**TASK DETAILS:**
When the line containing "sub_impact_bullets s == score" appears in the entries below, begin printing there and stop after the line containing "cbn [sub_impact_bullets sub_skill_alignment"; print each of those lines exactly and no other line.

**Collected data:**
-------

(** X14.  None of the six caps of [analyze] ever cuts: each sub-scorer
    already stays within its bound, so every subscore equals the value the
    sub-scorer returned (rounded, for the clarity sum). *)
Theorem aggregator_caps_never_cut (U : unicode_tables)
    (pr : str -> str -> Q) (fk : str -> option Q) (text : str)
    (ont : ontology) :
  let s := rubric U pr fk text ont in
  let sections := detect_sections U text in
  let blts := bullets U (sections_get sections (lit "experience") ++ [NL]
                         ++ sections_get sections (lit "projects")) in
  sub_impact_bullets s == score (score_bullets U blts ont)
  /\ sub_skill_alignment s
     == round2 (2.0 * of_int (len (firstn 10
                                     (extract_skills U pr text ont))) / 10)
  /\ sub_clarity_tone s
     == round2 (readability_score fk text + concision_bonus U text
                + tense_consistency U text)
  /\ sub_structure_ats s == fst (structure_ats U text)
  /\ sub_projects s
     == projects_evidence U (sections_get sections (lit "projects"))
  /\ sub_hygiene s == hygiene U text.
Proof.
  cbv zeta. unfold rubric.
  cbn [sub_impact_bullets sub_skill_alignment sub_clarity_tone
       sub_structure_ats sub_projects sub_hygiene].
  repeat apply conj.
  - apply py_min_noop. apply score_bullets_range.
  - unfold keyword_alignment. apply py_min_noop.
    apply (@round2_le_cap _ _ 200); [reflexivity|].
    set (n := len (firstn 10 (extract_skills U pr text ont))).
    assert (Hn : (n <= 10)%Z).
    { unfold n, len. rewrite length_firstn. lia. }
    assert (Hq : of_int n <= 10).
    { unfold of_int. change 10 with (inject_Z 10). now rewrite <- Zle_Qle. }
    apply Qle_shift_div_r; [reflexivity | lra].
  - apply py_min_noop. apply (@round2_le_cap _ _ 200); [reflexivity|].
    apply clarity_range.
  - apply py_min_noop. apply structure_ats_values.
  - apply py_min_noop. unfold projects_evidence. apply py_min_le_l.
  - apply py_min_noop. apply hygiene_values.
Qed.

-------

**EXERCISE RESULT:**
  sub_impact_bullets s == score (score_bullets U blts ont)
  /\ sub_skill_alignment s
     == round2 (2.0 * of_int (len (firstn 10
                                     (extract_skills U pr text ont))) / 10)
  /\ sub_clarity_tone s
     == round2 (readability_score fk text + concision_bonus U text
                + tense_consistency U text)
  /\ sub_structure_ats s == fst (structure_ats U text)
  /\ sub_projects s
     == projects_evidence U (sections_get sections (lit "projects"))
  /\ sub_hygiene s == hygiene U text.
Proof.
  cbv zeta. unfold rubric.
  cbn [sub_impact_bullets sub_skill_alignment sub_clarity_tone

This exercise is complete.